By Kalinowski, Tim on March 5, 2020.
Emergency room doctors in Lethbridge and Medicine Hat are saying changes to the health-care system being brought in by the Kenney government could swamp emergency rooms and negatively impact patient care in the AHS South Zone.
A letter signed by 22 emergency room physicians in Lethbridge and 14 in Medicine Hat says the changes, slated to come into effect April 1, are poorly considered.
“We are concerned that the current government either does not fully understand the above relationship, or does not understand how the unilaterally imposed changes that were vehemently resisted by the Alberta Medical Association will rapidly decrease access to quality community health care, resulting in poorer health for Albertans, and a rapid increase in the utilization of expensive emergency and hospital-based care,” it reads.

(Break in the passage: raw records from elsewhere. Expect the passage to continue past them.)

Lemma accept_stored d t gid code u o dev row d' :
  Accounts.accept_device_invite d t gid code u = Ok (o, dev, row, d') →
  db_workers (dr_db d') = db_workers (dr_db d)
  ∧ ∃ g, db_grants (dr_db d') !! (o, dev, u) = Some g ∧ gr_revoked_at g = None ∧ shared_access o dev g = shared_access o dev row
      ∧ gr_expires_at g = gr_expires_at row.
Proof.
  unfold Accounts.accept_device_invite. intros ([id v] & Hi & Ha)%bind_Ok.
  destruct (db_grants (dr_db d) !! _) as [g|] eqn:Hg.
  - destruct (grant_active t g) eqn:Hact.
    + simplify_eq. split; [done|]. exists row. unfold grant_active in Hact. apply andb_true_iff in Hact as [Hr%bool_decide_eq_true _]. done.
    + apply bind_Ok_tt in Ha as [_ Ha]. apply bind_Ok_tt in Ha as [_ Ha]. simplify_eq/=. split; [done|].
      eexists. split; [apply lookup_insert_eq|]. done.
  - apply bind_Ok_tt in Ha as [_ Ha]. apply bind_Ok_tt in Ha as [_ Ha]. apply bind_Ok_tt in Ha as [_ Ha]. simplify_eq/=. split; [done|].
    eexists. split; [apply lookup_insert_eq|]. done.
Qed.

#[local] Abbreviation access s t tick p := (device_access_for_principal rules_from_str (hub_of s) t tick p).1.
#[local] Abbreviation outsider p u o := (pc_user_id p = Some u ∧ pc_organization_id p ≠ o ∧ nul_free (pc_organization_id p) = true).

Lemma revoke_share_effect q s :
  nul_free (rv_grantee_user_id q) = true →
  wp (revoke_device_share ev headers q)
    (λ _ s', ∀ p t tick, outsider p (rv_grantee_user_id q) (rv_device_organization_id q) →
       ∃ l, access s' t tick p = Ok l
         ∧ ∀ a, a ∈ l → (da_device_organization_id a, da_device_id a) ≠ (rv_device_organization_id q, rv_device_id q))
    (λ _, True) s.
Proof.
  intros Hn. unfold revoke_device_share, perform, invalidate_access.
  eapply wp_caller; [intros ? ?; apply require_browser_wp|done|]. intros c d keys _ Hd Hu.
  wp_step. wp_step; [done|]. wp_step. wp_step.
  destruct (revoke_device_grant _ _ _ _ _ _) as [b d'] eqn:Hr. apply revoke_grant_effect in Hr as [[-> ->]|(-> & g & Hg & Ho & ->)].
  { wp_step. wp_step. wp_step. wp_step. wp_step. wp_step; [done|]. discriminate. }
  wp_step. wp_step. wp_step. wp_step. wp_step. wp_step; [done|]. wp_step. wp_step. wp_step.
  intros p t tick (Hp & Hne & Hpn). eexists. split.
  { eapply access_from_store; [reflexivity|exact Hp|].
    destruct (device_access_invalidation_exact (si_read_cache s) (pc_organization_id p) (rv_grantee_user_id q) (rv_grantee_user_id q))
      as [He _]; [done..|]. etrans; [exact He|]. by rewrite bool_decide_eq_true_2. }
  intros a Ha [= Hao Had]. eapply access_elem in Ha as (g' & Hg' & Hf & _); [|done..].
  simpl in Hg'. rewrite lookup_insert_eq in Hg'. simplify_eq/=. unfold grant_in_force in Hf. rewrite !andb_true_iff in Hf.
  destruct Hf as [[_ Hf%bool_decide_eq_true] _]. done.
Qed.

Lemma accept_effect_now code s d :
  si_store s = Some d →
  wp (accept_device_invite ev headers code)
    (λ r s', ∃ g, rp_body r = DeviceGrantReply g
       ∧ (nul_free (dg_grantee_user_id g) = true → ∀ p t tick, outsider p (dg_grantee_user_id g) (dg_device_organization_id g) →
          is_Some (db_workers (dr_db d) !! (dg_device_organization_id g, dg_device_id g)) → unexpired (dg_expires_at g) t →
          ∃ l, access s' t tick p = Ok l
            ∧ mkDeviceAccess (dg_device_organization_id g) (dg_device_id g) "shared_pool_device" (dg_allowed_workflows g)
                (dg_max_concurrent_jobs g) (dg_expires_at g) ∈ l))
    (λ _, True) s.
Proof.
  intros Hd. unfold accept_device_invite, invalidate_access.
  eapply wp_caller; [intros ? ?; apply require_browser_wp|done|]. intros c d0 keys _ Hd0 Hu. assert (d0 = d) as -> by congruence.
  wp_step. wp_step; [done|]. wp_step. wp_step. wp_step. wp_step; [done|]. destruct a as [[o dev] row].
  match goal with H : Accounts.accept_device_invite _ _ _ _ _ = Ok (_, ?x) |- _ =>
    rename x into d'; apply accept_stored in H as (Hw & g & Hg & Hr & Hacc & Hexp) end.
  wp_step. wp_step. wp_step. wp_step. wp_step. eexists. split; [reflexivity|]. cbn [grant_view dg_grantee_user_id dg_device_organization_id
    dg_device_id dg_allowed_workflows dg_max_concurrent_jobs dg_expires_at].
  intros Hn p t tick (Hp & Hne & Hpn) Hdev Hlive. eexists. split.
  { eapply access_from_store; [reflexivity|exact Hp|].
    destruct (device_access_invalidation_exact (si_read_cache s) (pc_organization_id p) (user_of c) (user_of c))
      as [He _]; [done..|]. etrans; [exact He|]. by rewrite bool_decide_eq_true_2. }
  eapply access_elem; [apply not_eq_sym, Hne|done..|]. exists g. split; [exact Hg|]. split; [|symmetry; exact Hacc].
  unfold grant_in_force. simpl. change (dr_db (Accounts.audit _ _)) with (dr_db d'). rewrite Hw, Hr, Hexp.
  rewrite (proj2 (String.eqb_eq (user_of c) (user_of c))), (proj2 (String.eqb_neq o (pc_organization_id p))) by done.
  simpl. rewrite bool_decide_eq_true_2 by done. simpl. unfold unexpired in Hlive. destruct (gr_expires_at row) as [e|]; [|done].
  by apply Z.ltb_lt, Hlive.
Qed.
Record GalleryPublishCandidate := mkGalleryPublishCandidate {
  gc_artifact_id : string;
  gc_content_type : string;
  gc_workflow_id : string;
  gc_workflow_version : string;
  gc_parameters_json : string;
  gc_manifest_json : option string;
}.
Record PublishGalleryItem := mkPublishGalleryItem {
  pg_id : string;
  pg_organization_id : string;
  pg_artifact_id : string;
  pg_owner_user_id : string;
  pg_display_name : string;
  pg_parameters_json : string;
  pg_published_at : Z;
}.
Record StoredGalleryItem := mkStoredGalleryItem {
  si_id : string;
  si_row : GalleryRow;
  si_artifact_name : string;
  si_content_type : string;
  si_size_bytes : Z;
  si_sha256 : string;
}.
Record GalleryContent := mkGalleryContent {
  gk_artifact_name : string;
  gk_content_type : string;
  gk_size_bytes : Z;
  gk_sha256 : string;
  gk_object_key : string;
}.

Section statements.
Context `{!JsonbArray, !TextOrder} (manifests : string → string → string → option string).

(** The predicate of both statements: a ready output of a completed job the user
    submitted. *)
Definition publishable (d : Directory) (organization_id artifact_id owner_user_id : string)
    : option (StoredArtifact * string * StoredJob) :=
  a ← artifact (dr_db d) organization_id artifact_id;
  job_id ← sa_job_id a;
  j ← job (dr_db d) organization_id job_id;
  if String.eqb (sa_state a) "ready" && String.eqb (sj_state j) "completed"
     && bool_decide (sj_actor_user_id j = Some owner_user_id) && jsonb_has (sj_output_artifact_ids_json j) artifact_id
  then Some (a, job_id, j) else None.

Definition gallery_publish_candidate (d : Directory) (organization_id artifact_id owner_user_id : string)
    : option GalleryPublishCandidate :=
  '(a, _, j) ← publishable d organization_id artifact_id owner_user_id;
  Some (mkGalleryPublishCandidate artifact_id (sa_content_type a) (sj_workflow_id j) (sj_workflow_version j)
          (sj_parameters_json j)
          (o ← sj_worker_organization_id j; manifests o (sj_workflow_id j) (sj_workflow_version j))).

(** [GALLERY_ITEM_SELECT]. *)
Definition gallery_join (d : Directory) (kv : string * GalleryRow) : option StoredGalleryItem :=
  a ← artifact (dr_db d) (gl_organization_id kv.2) (gl_artifact_id kv.2);
  Some (mkStoredGalleryItem kv.1 kv.2 (sa_name a) (sa_content_type a) (sa_size_bytes a) (sa_sha256 a)).
Definition gallery_item (d : Directory) (g : Gallery) (id : string) : option StoredGalleryItem :=
  row ← g !! id; gallery_join d (id, row).

Definition gallery_items (d : Directory) (g : Gallery) : list StoredGalleryItem := omap (gallery_join d) (map_to_list g).
Definition item_published (i : StoredGalleryItem) : Z * string := (gl_published_at (si_row i), si_id i).
Definition gallery_items_page (d : Directory) (g : Gallery) : Z → option (Z * string) → list StoredGalleryItem :=
  select_page item_published newest_first (gallery_items d g).

Definition gallery_content (d : Directory) (g : Gallery) (id : string) : option GalleryContent :=
  row ← g !! id;
  a ← artifact (dr_db d) (gl_organization_id row) (gl_artifact_id row);
  if String.eqb (sa_state a) "ready"
  then Some (mkGalleryContent (sa_name a) (sa_content_type a) (sa_size_bytes a) (sa_sha256 a) (sa_object_key a)) else None.

(** The publication of an artifact. *)
Definition published_as (g : Gallery) (organization_id artifact_id : string) : option string :=
  (head (filter (λ kv, gl_organization_id kv.2 = organization_id ∧ gl_artifact_id kv.2 = artifact_id) (map_to_list g))) ≫= λ kv, Some kv.1.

The letter cites, in particular:
– That the reduction and loss of complex care modifiers will make it difficult for family medicine and specialist clinics to remain financially viable unless visit lengths are significantly reduced;
– That daily visit caps imposed by the government on community physicians will shorten or eliminate evening walk-in clinics; and
– That daily visit caps will disproportionately affect high-volume orthopedic, surgery and cast follow-up clinics, meaning more patients will come to the ER as they cannot see their surgeon.
All of these changes will reduce the amount of primary care available in the community and thus lead to more emergency room visits, and the swamping of the system there, the letter states.
“Southern Alberta currently enjoys some of the best emergency department wait time indicators in the country. The average wait to see a physician in a South Zone regional hospital is about 55 minutes. Our zone has been identified in the past as one of the most cost efficient in the province. This is in large part due to an excellent primary-care system that is accessible to patients, and a network of specialists available to provide timely consultation, admission and follow-up for emergency department patients,” the letter adds.
Dr. Sean Wilde, a Lethbridge emergency department physician who acted as spokesperson for the 22 local physicians who signed the letter, says they wanted to add their voice to ensure patients in southern Alberta really do understand what they will be losing once the Kenney government imposes its unilateral changes on April 1, changes which ignore the best advice of practising physicians.
“We are saying some of these things are not a good idea and probably should be thought through and done in a different way that is going to result in better cost savings without compromising patient care,” he said. “I think it is possible to save money without impacting frontline care, but the way they are going about it right now seems to be the wrong way.”
Wilde says the Kenney government has chosen to engage in an antagonistic way with the province’s physicians on this issue, and on others like its recent decision to tear up its working agreement with physicians, and it is everyday Albertans who will likely reap the consequences of that antagonism.
“I know there are already physicians thinking about leaving,” he says, “and I know there have been several stories of physicians who were planning to come that are now a little more uncertain. The key point here is without an agreement it is very hard to have any certainty and stability. There is a lot of uncertainty about where things are going to be at (in Alberta), and particularly for family practice at this time. That uncertainty makes it hard to run a small business like a family clinic, and harder to have confidence you can practise the style of medicine you have been trained to practise without (political) interference.”
The letter released by the group goes further in stating some of these changes could lead to poorer patient outcomes and greater instances of preventable trauma-related death.
“Of particular concern is the potential loss of the stipend supporting the Acute Trauma on-call service, which provides general surgeon coverage in hospital to respond to trauma team activations,” the letter reads. “This seven-year program has decreased adult and pediatric trauma death in Lethbridge by 65 per cent. In 2018 there were 107 major trauma patients treated in Lethbridge, and 63 in Medicine Hat. Time is critical in these instances, and an increase in preventable traumatic deaths is highly likely should it be lost. The status of this program is unclear due to government’s lack of response to requests for clarification, and is expected to be lost on April 1.”